Medicaid is a program that is funded by both the states and the federal government. The program provides healthcare benefits to low-income families, pregnant women, the elderly, and individuals with disabilities. Each state administers their own Medicaid program according to the federal guidelines and requirements.
According to the Center for Medicare and Medicaid Services (CMS), nearly 75 million Americans are enrolled in the Medicaid program. There are approximately 23 million Americans who have complete dentures. Dentures are a common method used to replace missing teeth, and since so many people benefit from Medicaid, participants often ask if dentures are included in their coverage.
Medicaid coverage of dentures
The adult dental benefits provided in the Medicaid program are not the same across the country. If you are wondering if Medicaid covers dentures, the answer is not always simple.
Different from state to state
Since each state administers their own Medicaid program, denture coverage varies from one state to another. This is true for dentures as well as dental benefits in general. Most states include at least emergency dental care benefits, but there is no set requirement for adults on Medicaid. This is different from for children on Medicaid, who are guaranteed certain dental benefits.
There are currently ten states that provide coverage for dentures: Alaska, Idaho, Louisiana, Michigan, Montana, Nevada, New York, North Carolina, North Dakota, and South Dakota. These states all have their own limitations and requirements.
Dedicated to selected types of dentures
You may also find that if your state’s Medicaid program does allow for denture coverage, there are limitations on the type of appliance that includes. Partial dentures and complete dentures are both included in the benefits, but they may be limited to one set every ten years - some are even limited to once per lifetime. This could be a problem for someone who starts with a partial denture and then needs other teeth replaced before the ten years have lapsed.
Your dentist might discuss the option of an implant-retained denture. These appliances snap onto the implants that are placed in the jaw, which gives them a more stable fit. Even if your Medicaid program pays for a traditional denture, they may not include coverage for one that includes implants.
Provided by certain specialists
Yet another requirement you’ll need to determine is if the Medicaid program in your state only provides denture coverage if you get the denture from a certain type of dental provider. Both general dentists and prosthodontists can fabricate dentures. Individuals on Medicaid will also need to find a dental provider who accepts Medicaid insurance.
Alternatives to Medicaid denture coverage
If you live in a state that does not provide denture coverage as part of their Medicaid benefits, there are other ways to get financial assistance.
One way is to enroll in a dental insurance plan. Private insurance companies offer individual or family plans and often include denture coverage.
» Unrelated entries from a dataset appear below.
(* ===== verification/StorageInv.v ===== *)
(** * A well-formed database

    The constraints the schema of [src/internal/storage/migrate.go] declares and
    those its operations maintain by themselves, as one invariant that every
    operation of the package keeps, faults included. *)

From stdpp Require Import sorting.
From S2P Require Import Prelude GoErrors GoTime Db Storage.
Open Scope db_scope.

(** A column of type INTEGER holds 64 bits. *)
Definition int64 (z : Z) : Prop := - 2 ^ 63 <= z < 2 ^ 63.

Definition session_typed (r : SessionRow) : Prop :=
  int64 (sr_created_at r) /\ int64 (sr_expires_at r) /\ forall v, sr_revoked_at r = Some v -> int64 v.

Definition grant_typed (r : GrantRow) : Prop :=
  int64 (gr_issued_at r) /\ int64 (gr_expires_at r) /\ int64 (gr_max_bytes r)
  /\ forall v, gr_revoked_at r = Some v -> int64 v.

Definition audit_typed (r : AuditRow) : Prop :=
  int64 (ar_ts r) /\ int64 (ar_bytes_in r) /\ int64 (ar_bytes_out r) /\ ar_event r <> "".

Record db_wf (d : DB) : Prop := {
  wf_sessions : forall id r, operator_sessions d !! id = Some r -> session_typed r;
  (* UNIQUE (token_hash) *)
  wf_hashes : forall id id' r r', operator_sessions d !! id = Some r -> operator_sessions d !! id' = Some r' ->
    sr_token_hash r = sr_token_hash r' -> id = id';
  wf_grants : forall id r, grants d !! id = Some r -> grant_typed r;
  (* FOREIGN KEY (session_id) *)
  wf_grant_session : forall id r sid, grants d !! id = Some r -> gr_session_id r = Some sid ->
    sid <> "" /\ is_Some (operator_sessions d !! sid);
  wf_audit : Forall audit_typed (audit_events d);
  (* AUTOINCREMENT: numbers are never reused *)
  wf_audit_order : StronglySorted (fun a b => ar_seq a < ar_seq b) (audit_events d);
  wf_audit_seq : Forall (fun r => ar_seq r <= audit_seq d) (audit_events d)
}.

(** [db_wf] is kept. *)
Definition keeps_wf (d d' : DB) : Prop := db_wf d -> db_wf d'.

#[global] Instance keeps_wf_preorder : PreOrder keeps_wf.
Proof. split; [by intros d Hd|]. intros a b c H1 H2 Ha. by apply H2, H1. Qed.

Lemma unix_int64 t : int64 (unix t).
Proof. unfold int64, unix, unixSeconds. apply swrap64_range. Qed.

Lemma swrap64_int64 z : int64 (swrap64 z).
Proof. apply swrap64_range. Qed.

#[export] Hint Resolve unix_int64 swrap64_int64 : sar.

(** ** One table at a time *)

Lemma wf_with_identities m d : keeps_wf d (with_identities m d).
Proof. by intros []. Qed.

Lemma wf_with_tokens m d : keeps_wf d (with_tokens m d).
Proof. by intros []. Qed.

Lemma wf_insert_audit e now d : e_Event e <> "" -> keeps_wf d (insert_audit e now d).
Proof.
  intros He [H1 H2 H3 H4 H5 H6 H7]. split; cbn; [done..| | |].
  - apply Forall_app. split; [done|]. constructor; [|done]. unfold audit_typed. cbn. auto with sar.
  - apply StronglySorted_app_2; [|done | by repeat constructor].
    intros a b Ha Hb. apply list_elem_of_singleton in Hb as ->. rewrite Forall_forall in H7.
    specialize (H7 a Ha). cbn. lia.
  - apply Forall_app. split; [|by constructor]. eapply Forall_impl; [exact H7|]. intros r Hr. cbn in Hr. lia.
Qed.

Lemma wf_filter_audit (P : AuditRow -> bool) d :
  keeps_wf d (with_audit (List.filter P (audit_events d)) (audit_seq d) d).
Proof.
  intros [H1 H2 H3 H4 H5 H6 H7]. split; cbn; [done..| | |].
  - rewrite Forall_forall in *. intros r [Hr _]%list_elem_of_In%filter_In. by apply H5, list_elem_of_In.
  - clear -H6. induction H6 as [|a l Hl IH Ha]; cbn; [constructor|]. destruct (P a); [|done].
    constructor; [done|]. rewrite Forall_forall in *. intros x [Hx _]%list_elem_of_In%filter_In.
    by apply Ha, list_elem_of_In.
  - rewrite Forall_forall in *. intros r [Hr _]%list_elem_of_In%filter_In. by apply H7, list_elem_of_In.
Qed.

(** A new session. *)
Lemma wf_insert_session id r d :
  session_typed r -> operator_sessions d !! id = None -> session_by_hash (sr_token_hash r) d = None ->
  keeps_wf d (with_sessions (<[id := r]> (operator_sessions d)) d).
Proof.
  intros Hr Hn Hh [H1 H2 H3 H4 H5 H6 H7].
  assert (forall id' r', operator_sessions d !! id' = Some r' -> sr_token_hash r' <> sr_token_hash r) as Hfresh.
  { intros id' r' Hl E. unfold session_by_hash in Hh. apply head_None in Hh.
    assert ((id', r') ∈ List.filter (fun kv => bool_decide (sr_token_hash kv.2 = sr_token_hash r))
              (map_to_list (operator_sessions d))) as Hin.
    { apply list_elem_of_In, filter_In. split; [by apply list_elem_of_In, elem_of_map_to_list|].
      by apply bool_decide_eq_true. }
    rewrite Hh in Hin. by apply elem_of_nil in Hin. }
  split; cbn; [| | done | | done..].
  - intros id' r' [[<- <-]|[_ Hl]]%lookup_insert_Some; eauto.
  - intros a b ra rb [[<- <-]|[Ha Hla]]%lookup_insert_Some [[<- <-]|[Hb Hlb]]%lookup_insert_Some E; eauto.
    + by destruct (Hfresh _ _ Hlb).
    + by destruct (Hfresh _ _ Hla).
  - intros gid g sid Hg Hs. destruct (H4 _ _ _ Hg Hs) as [Hne Hsome]. split; [done|].
    by apply lookup_insert_is_Some'; right.
Qed.

(** A session that stays the same but for its end. *)
Lemma wf_revoke_session id r v d :
  operator_sessions d !! id = Some r -> int64 v ->
  keeps_wf d (with_sessions (<[id := mkSessionRow (sr_token_hash r) (sr_user_id r) (sr_created_at r) (sr_expires_at r)
                                       (Some v) (sr_remote r)]> (operator_sessions d)) d).
Proof.
  intros Hl Hv [H1 H2 H3 H4 H5 H6 H7]. split; cbn; [| | done | | done..].
  - intros id' r' [[<- <-]|[_ Hl']]%lookup_insert_Some; [|eauto].
    destruct (H1 _ _ Hl) as (A & B & _). split; [exact A|]. split; [exact B|]. by intros ? [= <-].
  - intros a b ra rb [[<- <-]|[Ha Hla]]%lookup_insert_Some [[<- <-]|[Hb Hlb]]%lookup_insert_Some E; eauto.
  - intros gid g sid Hg Hs. destruct (H4 _ _ _ Hg Hs) as [Hne Hsome]. split; [done|].
    by apply lookup_insert_is_Some'; right.
Qed.

(** A new grant, of a session that exists. *)
Lemma wf_insert_grant id r d :
  grant_typed r -> (forall sid, gr_session_id r = Some sid -> sid <> "" /\ is_Some (operator_sessions d !! sid)) ->
  keeps_wf d (with_grants (<[id := r]> (grants d)) d).
Proof.
  intros Hr Hs [H1 H2 H3 H4 H5 H6 H7]. split; cbn; [done | done | | | done..].
  - intros id' r' [[<- <-]|[_ Hl]]%lookup_insert_Some; eauto.
  - intros id' r' sid [[<- <-]|[_ Hl]]%lookup_insert_Some E; eauto.
Qed.

Lemma revoke_row_typed now reason r : grant_typed r -> grant_typed (revoke_row now reason r).
Proof.
  intros (A & B & C & D). split; [exact A|]. split; [exact B|]. split; [exact C|].
  intros ? [= <-]. apply unix_int64.
Qed.

Lemma new_grant_typed org user device resource policy session issued expires maxBytes :
  grant_typed (mkGrantRow org user device resource policy session (unix issued) (unix expires) (swrap64 maxBytes) None "").
Proof. split; [apply unix_int64|]. split; [apply unix_int64|]. split; [apply swrap64_int64 | done]. Qed.

(** ** Every operation *)

Section Ops.
Context (HashToken : string -> string).

Lemma wf_appendAudit e now : moves keeps_wf (appendAudit e now).
Proof. apply moves_append. intros d He. by apply wf_insert_audit. Qed.

Lemma wf_audit_each actor now reason l : moves keeps_wf (audit_each actor now reason l).
Proof. apply moves_append_each. intros. by apply wf_insert_audit. Qed.

Lemma wf_update_identity msg role id cond f : moves keeps_wf (update_identity msg role id cond f).
Proof.
  apply moves_stmt. intros d. destruct (identities d !! (role, id)); [|done].
  destruct (_ && _); [apply wf_with_identities | done].
Qed.

#[local] Hint Resolve wf_appendAudit wf_audit_each wf_update_identity wf_with_identities wf_with_tokens : sar.

Lemma wf_CreateSession r e now : moves keeps_wf (CreateSession r e now).
Proof.
  unfold CreateSession. repeat moves_step. apply moves_stmt. intros d.
  destruct (operator_sessions d !! _) eqn:E; [done|]. destruct (session_by_hash _ d) eqn:Eh; [done|].
  apply wf_insert_session; [|done | done]. split; [apply unix_int64|]. split; [apply unix_int64 | done].
Qed.

Lemma wf_RevokeSession id reason actor now nowA : moves keeps_wf (RevokeSession id reason actor now nowA).
Proof.
  unfold RevokeSession, LookupSessionByID. repeat moves_step. apply moves_stmt. intros d.
  destruct (operator_sessions d !! id) as [r|] eqn:E; [|done]. destruct (sr_revoked_at r); [done|].
  apply (wf_revoke_session id r); [done | apply unix_int64].
Qed.

Lemma wf_RecordGrant g e now : moves keeps_wf (RecordGrant g e now).
Proof.
  unfold RecordGrant. cbv zeta. repeat moves_step. apply moves_stmt. intros d.
  destruct (grants d !! gd_GrantID g); [done|].
  case_bool_decide as Hs; [|apply wf_insert_grant].
  - destruct (bool_decide (operator_sessions d !! gd_SessionID g <> None)) eqn:Ef; [|done].
    apply bool_decide_eq_true in Ef. apply wf_insert_grant.
    + apply new_grant_typed.
    + intros sid [= <-]. split; [done|]. by apply not_eq_None_Some.
  - apply new_grant_typed.
  - done.
Qed.

Lemma wf_RevokeGrant id reason actor now nowA : moves keeps_wf (RevokeGrant id reason actor now nowA).
Proof.
  unfold RevokeGrant, LookupGrant. repeat moves_step. apply moves_stmt. intros d.
  destruct (grants d !! id) as [r|] eqn:E; [|done]. destruct (gr_revoked_at r); [done|].
  intros Hwf. apply wf_insert_grant; [| |done].
  - apply revoke_row_typed. exact (wf_grants _ Hwf _ _ E).
  - intros sid Hs. exact (wf_grant_session _ Hwf _ _ _ E Hs).
Qed.

Lemma wf_RevokeGrantsWhere by_ value reason actor now : moves keeps_wf (RevokeGrantsWhere by_ value reason actor now).
Proof.
  unfold RevokeGrantsWhere. repeat moves_step. apply moves_stmt. intros d [H1 H2 H3 H4 H5 H6 H7].
  split; cbn; [done | done | | | done..].
  - intros id r'. rewrite lookup_fmap. intros (r & Hr & ->)%fmap_Some.
    destruct (cascade_where by_ value now r); [apply revoke_row_typed|]; eauto.
  - intros id r' sid. rewrite lookup_fmap. intros (r & Hr & ->)%fmap_Some Hs.
    apply (H4 id r sid Hr). revert Hs. by destruct (cascade_where by_ value now r).
Qed.

Lemma wf_ImportLegacyJSON file now : moves keeps_wf (ImportLegacyJSON file now).
Proof.
  unfold ImportLegacyJSON. cbv zeta. repeat moves_step; apply moves_each; intros x; apply moves_stmt; intros d;
    (destruct (_ !! _); [done | first [apply wf_with_identities | apply wf_with_tokens]]).
Qed.

Lemma wf_PruneAudit before actorID now : moves keeps_wf (PruneAudit before actorID now).
Proof.
  unfold PruneAudit. repeat moves_step. apply moves_stmt. intros d. apply wf_filter_audit.
Qed.

Lemma wf_ConsumeToken token n1 n2 : moves keeps_wf (ConsumeToken HashToken token n1 n2).
Proof.
  unfold ConsumeToken. cbv zeta. repeat moves_step. apply moves_stmt. intros d.
  destruct (tokens d !! _) as [r|]; [|done]. destruct (tr_consumed_at r); [done | apply wf_with_tokens].
Qed.

Lemma exec_wf o fl d : keeps_wf d (exec HashToken o fl d).
Proof.
  destruct o; cbn [exec].
  - apply moves_stmt. intros x. apply wf_with_tokens.
  - apply wf_ConsumeToken.
  - apply moves_stmt. intros x. apply wf_with_identities.
  - refine (_ fl d). change (moves keeps_wf (PutPendingSerial role id serial now)).
    unfold PutPendingSerial, lookupAny. repeat moves_step.
  - refine (_ fl d). change (moves keeps_wf (PromoteSerial role id serial)).
    unfold PromoteSerial. repeat moves_step.
  - refine (_ fl d). change (moves keeps_wf (Store_Revoke role id now)).
    unfold Store_Revoke, lookupAny. repeat moves_step.
  - apply wf_CreateSession.
  - apply wf_RevokeSession.
  - apply wf_RecordGrant.
  - apply wf_RevokeGrant.
  - apply wf_RevokeGrantsWhere.
  - apply wf_appendAudit.
  - apply wf_ImportLegacyJSON.
Qed.
End Ops.

(** ** Histories, pruning included *)

Inductive store_op :=
| Change (o : op)
| Prune (before : time) (actorID : string) (now : time).

Definition store_exec (HashToken : string -> string) (o : store_op) (fl : list bool) (d : DB) : DB :=
  match o with
  | Change o => exec HashToken o fl d
  | Prune before actorID now => (PruneAudit before actorID now fl d).1.2
  end.

Definition store_history (HashToken : string -> string) (h : list (store_op * list bool)) (d : DB) : DB :=
  foldl (fun d x => store_exec HashToken x.1 x.2 d) d h.

Lemma store_history_wf HashToken h d : keeps_wf d (store_history HashToken h d).
Proof.
  revert d. induction h as [|[o fl] h IH]; intros d; cbn; [done|]. etrans; [|apply IH].
  destruct o; [apply exec_wf | apply wf_PruneAudit].
Qed.

Lemma empty_db_wf : db_wf empty_db.
Proof. split; cbn; try done; try constructor. Qed.

(** In a well-formed database a token hash identifies its session. *)
Lemma session_by_hash_iff d h id r :
  db_wf d ->
  session_by_hash h d = Some (id, r) <-> operator_sessions d !! id = Some r /\ sr_token_hash r = h.
Proof.
  intros Hwf. unfold session_by_hash.
  set (l := List.filter (fun kv => bool_decide (sr_token_hash kv.2 = h)) (map_to_list (operator_sessions d))).
  assert (forall kv, kv ∈ l <-> operator_sessions d !! kv.1 = Some kv.2 /\ sr_token_hash kv.2 = h) as Hl.
  { intros [k v]. unfold l. rewrite list_elem_of_In, filter_In, <- list_elem_of_In, elem_of_map_to_list.
    by rewrite bool_decide_eq_true. }
  split.
  - intros E. apply (Hl (id, r)). destruct l as [|x l']; [done|]. injection E as ->. left.
  - intros [H1 H2]. assert ((id, r) ∈ l) as Hin by by apply Hl.
    destruct l as [|[id' r'] l'] eqn:El; [by apply elem_of_nil in Hin|]. cbn.
    destruct (proj1 (Hl (id', r')) (list_elem_of_here _ _)) as [H1' H2']. cbn in *.
    assert (id' = id) as -> by (eapply (wf_hashes _ Hwf); [done | done | by rewrite H2, H2']). congruence.
Qed.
The plans will vary in their premiums, deductibles, and coinsurance amounts, so be sure to read the policy summary to find out the details of your plan.
Another great option to get affordable dental care is through a dental school. Dental programs need patients for their students to care for, and they often have lower prices because they are learning facilities. Be prepared to spend more time at each appointment, but you can save hundreds by going to a dental school.
Senior discounts on dentures
Lastly, check with your current dental provider’s office about any senior discounts they might offer. If they don’t have a senior discount, they might give you a reduced fee for either pre-paying for services or paying with cash or check. It will save them a credit card processing fee. Many dental practices also use third-party financing, sometimes with 0% interest for a short period of time.
How much do dentures cost with Medicaid?
The cost of dentures with Medicaid will depend largely on the state you live in. Medicaid dictates the prices for dental services, including what the individual pays. Providers who are not contracted with Medicaid do not have to accept the program’s fees.
Are Medicaid dentures benefits the same in all states?
Medicaid denture benefits vary significantly from one state to the next. There are currently ten states that include denture benefits in the program. The annual maximums and frequencies are all different in those ten states.
Who is eligible for Medicaid dentures?
Any person on Medicaid is eligible for dentures. Individuals and families with low incomes, pregnant women, the elderly, and those with certain disabilities are all eligible for Medicaid. The specific income limits are set by the federal government and are adjusted each year with the cost of living.